Top of Input material
(* ===== verification/VirtOps.v ===== *)
(** * kmem: the invariant of an address space

    Every page in the table of an address space is in a mapping and has its rights: no
    translation outlives its mapping.  The operations keep this, unless a range cuts a
    mapping in two.  The operations on one page, and what a commit puts into the table,
    are in the later sections. *)

From S2P Require Import Prelude BTree RangeMap Aslr Ksc Bytes Paging PageTree PageUnmap Umio Phys Virt VirtSpec PhysInv PhysCommit PhysClone PhysWrite PhysUse.

Import Errno Virt.

(** The bits that the hardware does not set. *)
Definition rights (at_ : Z) : Z := Z.land at_ 0x3f.

(** ** The map *)
Definition item_good (p : Z * (Z * Mapping)) : Prop := p.1 mod 4096 = 0 /\ p.2.1 mod 4096 = 0 /\ attr_ok (attr p.2.2).
Record space (rm : RM.RangeMap Mapping) : Prop := mk_space {
  sp_wf : RM.wf rm;
  sp_range : 0 <= RM.rstart (RM.range rm) < RM.rend (RM.range rm) /\ RM.rend (RM.range rm) <= UEND;
  sp_root : RM.rstart (RM.range rm) mod 4096 = 0 /\ RM.rend (RM.range rm) mod 2 ^ 30 = 0;
  sp_items p : In p (RM.map rm) -> item_good p;
}.
Lemma space_bounds rm p : space rm -> In p (RM.map rm) -> 0 <= p.1 < p.2.1 /\ p.2.1 <= UEND.
Proof. intros [Hwf Hr _ _] Hp. destruct (RM.seg_wf_item _ _ _ Hwf Hp) as (? & ? & ?). lia. Qed.
Lemma space_new lo hi : 0 <= lo < hi -> hi <= UEND -> lo mod 4096 = 0 -> hi mod 2 ^ 30 = 0 -> space (RM.new (RM.mk_range lo hi)).
Proof. intros. split; try done. split; constructor. Qed.
Lemma space_at rm p x : space rm -> In p (RM.map rm) -> p.1 <= x < p.2.1 -> RM.at_ rm x = Some p.2.2.
Proof. intros Hs Hp Hx. apply RM.at_Some; [apply Hs|]. exists p. split_and!; [done| |done]. unfold RM.covers. lia. Qed.
Lemma space_insert rm lo hi m : space rm -> RM.key_vacant rm (RM.mk_range lo hi) = true -> lo mod 4096 = 0 -> hi mod 4096 = 0 -> attr_ok (attr m) ->
  let rm' := RM.mk_rm (RM.range rm) (bt_insert (RM.map rm) lo (hi, m)) in
  space rm' /\ (forall x, RM.at_ rm' x = if in_range (RM.mk_range lo hi) x then Some m else RM.at_ rm x) /\ (forall x v, RM.at_ rm x = Some v -> RM.at_ rm' x = Some v).
Proof.
  intros [Hwf Hr Hro Hit] Hv Hlo Hhi Ha. pose proof (insert_vacant_at rm (RM.mk_range lo hi) m) as Hat. cbn in *.
  split; [split; try done|split; [intros x; by apply Hat|]].
  - by apply (insert_vacant_wf rm (RM.mk_range lo hi) m).
  - cbn. intros p Hp. apply In_bt_insert in Hp as [->|Hp]; [by split|by apply Hit|by eapply RM.seg_wf_bt|by apply (vacant_get_None rm (RM.mk_range lo hi))].
  - intros x v Hx. rewrite Hat by done. destruct (in_range _ x) eqn:Ex; [|done].
    apply free_range_iff in Hv as (_ & _ & _ & Hfree); [|done]. by rewrite Hfree in Hx.
Qed.
(** Some of the entries. *)
Lemma space_filter rm f : space rm -> let rm' := RM.mk_rm (RM.range rm) (List.filter f (RM.map rm)) in
  space rm' /\ forall x, RM.at_ rm' x = match List.find (RM.covers x) (RM.map rm) with Some p => if f p then Some p.2.2 else None | None => None end.
Proof.
  intros [Hwf Hr Hro Hit]. assert (Hs : space (RM.mk_rm (RM.range rm) (List.filter f (RM.map rm)))).
  { split; try done; [by apply RM.seg_wf_filter|]. cbn. intros p [Hp _]%filter_In. by apply Hit. }
  split; [done|]. intros x. destruct (List.find (RM.covers x) (RM.map rm)) as [p|] eqn:E.
  - apply find_some in E as [Hp Hc]. destruct (f p) eqn:Ef.
    + apply RM.at_Some; [apply Hs|]. exists p. split_and!; [|done|done]. cbn. by apply filter_In.
    + apply RM.at_None. cbn. intros q [Hq Hfq]%filter_In. destruct (RM.covers x q) eqn:Eq; [|done].
      assert (q = p) as -> by (by eapply RM.seg_wf_disjoint). congruence.
  - apply RM.at_None. cbn. intros q [Hq _]%filter_In. by eapply find_none in E.
Qed.
(** Another value for an entry. *)
Lemma bt_nodup {V} (l : list (Z * V)) : bt_wf l -> NoDup l.
Proof.
  induction l as [|p l IH]; [constructor|]. intros [Hw HF]%bt_wf_inv. constructor; [|by apply IH]. intros Hin. rewrite Forall_forall in HF.
  specialize (HF p Hin). unfold key_lt in HF. by rewrite kltb_irrefl in HF.
Qed.
Lemma bt_insert_over {V} (l1 l2 : list (Z * V)) k v v' : bt_wf (l1 ++ (k, v) :: l2) -> bt_insert (l1 ++ (k, v) :: l2) k v' = l1 ++ (k, v') :: l2.
Proof.
  induction l1 as [|[k1 v1] l1 IH]; cbn [app bt_insert].
  - intros _. by rewrite !kltb_irrefl.
  - intros [Hw HF]%bt_wf_inv. rewrite Forall_app, Forall_cons in HF. destruct HF as (_ & Hlt & _). unfold key_lt in Hlt. cbn [fst] in Hlt.
    rewrite (kltb_asym _ _ Hlt), Hlt. by rewrite IH.
Qed.
Lemma seg_wf_over {V} r (l1 l2 : list (Z * (Z * V))) s t v v' : RM.seg_wf r (l1 ++ (s, (t, v)) :: l2) -> RM.seg_wf r (l1 ++ (s, (t, v')) :: l2).
Proof.
  intros (H1 & (Hp & HF & H2)%RM.seg_wf_cons & H3)%RM.seg_wf_app. apply RM.seg_wf_app. split_and!; [done| |].
  - apply RM.seg_wf_cons. done.
  - eapply Forall_impl; [exact H3|]. cbn. intros q Hq. inversion Hq; subst. by constructor.
Qed.
Lemma space_write rm p m : space rm -> In p (RM.map rm) -> attr_ok (attr m) -> let rm' := RM.write_value rm p.1 m in
  space rm' /\ RM.range rm' = RM.range rm /\ (forall x, RM.at_ rm' x = if RM.covers x p then Some m else RM.at_ rm x) /\
  forall q, In q (RM.map rm') <-> q = (p.1, (p.2.1, m)) \/ (In q (RM.map rm) /\ q <> p).
Proof.
  intros [Hwf Hr Hro Hit] Hp Ha. destruct p as [s [t v]]. pose proof (RM.seg_wf_bt _ _ Hwf) as Hbt. unfold RM.write_value. cbn [fst snd].
  rewrite (proj2 (bt_get_In _ _ _ Hbt) Hp). pose proof (in_split _ _ Hp) as (l1 & l2 & El).
  assert (Eb : bt_insert (RM.map rm) s (t, m) = l1 ++ (s, (t, m)) :: l2) by (rewrite El in Hbt |- *; by eapply bt_insert_over). rewrite Eb.
  assert (Hwf' : RM.wf (RM.mk_rm (RM.range rm) (l1 ++ (s, (t, m)) :: l2))).
  { unfold RM.wf in *. cbn. rewrite El in Hwf. by eapply seg_wf_over. }
  assert (Hnd : NoDup (RM.map rm)) by (eapply bt_nodup; exact Hbt). rewrite El in Hnd. apply NoDup_app in Hnd as (_ & Hd & Hnd). apply NoDup_cons in Hnd as [Hn2 _].
  assert (Hin : forall q, In q (l1 ++ (s, (t, m)) :: l2) <-> q = (s, (t, m)) \/ (In q (RM.map rm) /\ q <> (s, (t, v)))).
  { intros q. rewrite El, !in_app_iff. cbn. rewrite <- !list_elem_of_In. split.
    - intros [Hq|[<-|Hq]]; [right|by left|right]; (split; [tauto|]); intros ->; [apply (Hd _ Hq); by left|done].
    - intros [->|[[Hq|[<-|Hq]] Hne]]; tauto. }
  split_and!; [split; try done| |intros x|done]; [..|done|].
  - cbn. intros q Hq. apply Hin in Hq as [->|[Hq _]]; [|by apply Hit]. destruct (Hit _ Hp) as (? & ? & _). by split.
  - destruct (RM.covers x (s, (t, v))) eqn:Ex.
    + apply RM.at_Some; [done|]. exists (s, (t, m)). split_and!; [|done|done]. cbn. apply Hin. by left.
    + destruct (RM.at_ rm x) as [m0|] eqn:E0.
      * apply RM.at_Some in E0 as (q & Hq & Hc & <-); [|done]. apply RM.at_Some; [done|]. exists q. split_and!; [|done|done]. cbn. apply Hin. right. split; [done|].
        intros ->. congruence.
      * apply RM.at_None. cbn. intros q Hq. rewrite RM.at_None in E0. apply Hin in Hq as [->|[Hq _]]; [done|by apply E0].
Qed.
Bottom of Input material
§ **What to produce**: Word for word, restate the lines of the data above that fall between the line holding "- eapply Forall_impl;" and the line holding "- cbn. intros q", inclusive, and no other lines.

§ **Answer to this task**:
  - eapply Forall_impl; [exact H3|]. cbn. intros q Hq. inversion Hq; subst. by constructor.
Qed.
Lemma space_write rm p m : space rm -> In p (RM.map rm) -> attr_ok (attr m) -> let rm' := RM.write_value rm p.1 m in
  space rm' /\ RM.range rm' = RM.range rm /\ (forall x, RM.at_ rm' x = if RM.covers x p then Some m else RM.at_ rm x) /\
  forall q, In q (RM.map rm') <-> q = (p.1, (p.2.1, m)) \/ (In q (RM.map rm) /\ q <> p).
Proof.
  intros [Hwf Hr Hro Hit] Hp Ha. destruct p as [s [t v]]. pose proof (RM.seg_wf_bt _ _ Hwf) as Hbt. unfold RM.write_value. cbn [fst snd].
  rewrite (proj2 (bt_get_In _ _ _ Hbt) Hp). pose proof (in_split _ _ Hp) as (l1 & l2 & El).
  assert (Eb : bt_insert (RM.map rm) s (t, m) = l1 ++ (s, (t, m)) :: l2) by (rewrite El in Hbt |- *; by eapply bt_insert_over). rewrite Eb.
  assert (Hwf' : RM.wf (RM.mk_rm (RM.range rm) (l1 ++ (s, (t, m)) :: l2))).
  { unfold RM.wf in *. cbn. rewrite El in Hwf. by eapply seg_wf_over. }
  assert (Hnd : NoDup (RM.map rm)) by (eapply bt_nodup; exact Hbt). rewrite El in Hnd. apply NoDup_app in Hnd as (_ & Hd & Hnd). apply NoDup_cons in Hnd as [Hn2 _].
  assert (Hin : forall q, In q (l1 ++ (s, (t, m)) :: l2) <-> q = (s, (t, m)) \/ (In q (RM.map rm) /\ q <> (s, (t, v)))).
  { intros q. rewrite El, !in_app_iff. cbn. rewrite <- !list_elem_of_In. split.
    - intros [Hq|[<-|Hq]]; [right|by left|right]; (split; [tauto|]); intros ->; [apply (Hd _ Hq); by left|done].
    - intros [->|[[Hq|[<-|Hq]] Hne]]; tauto. }
  split_and!; [split; try done| |intros x|done]; [..|done|].
  - cbn. intros q Hq. apply Hin in Hq as [->|[Hq _]]; [|by apply Hit]. destruct (Hit _ Hp) as (? & ? & _). by split.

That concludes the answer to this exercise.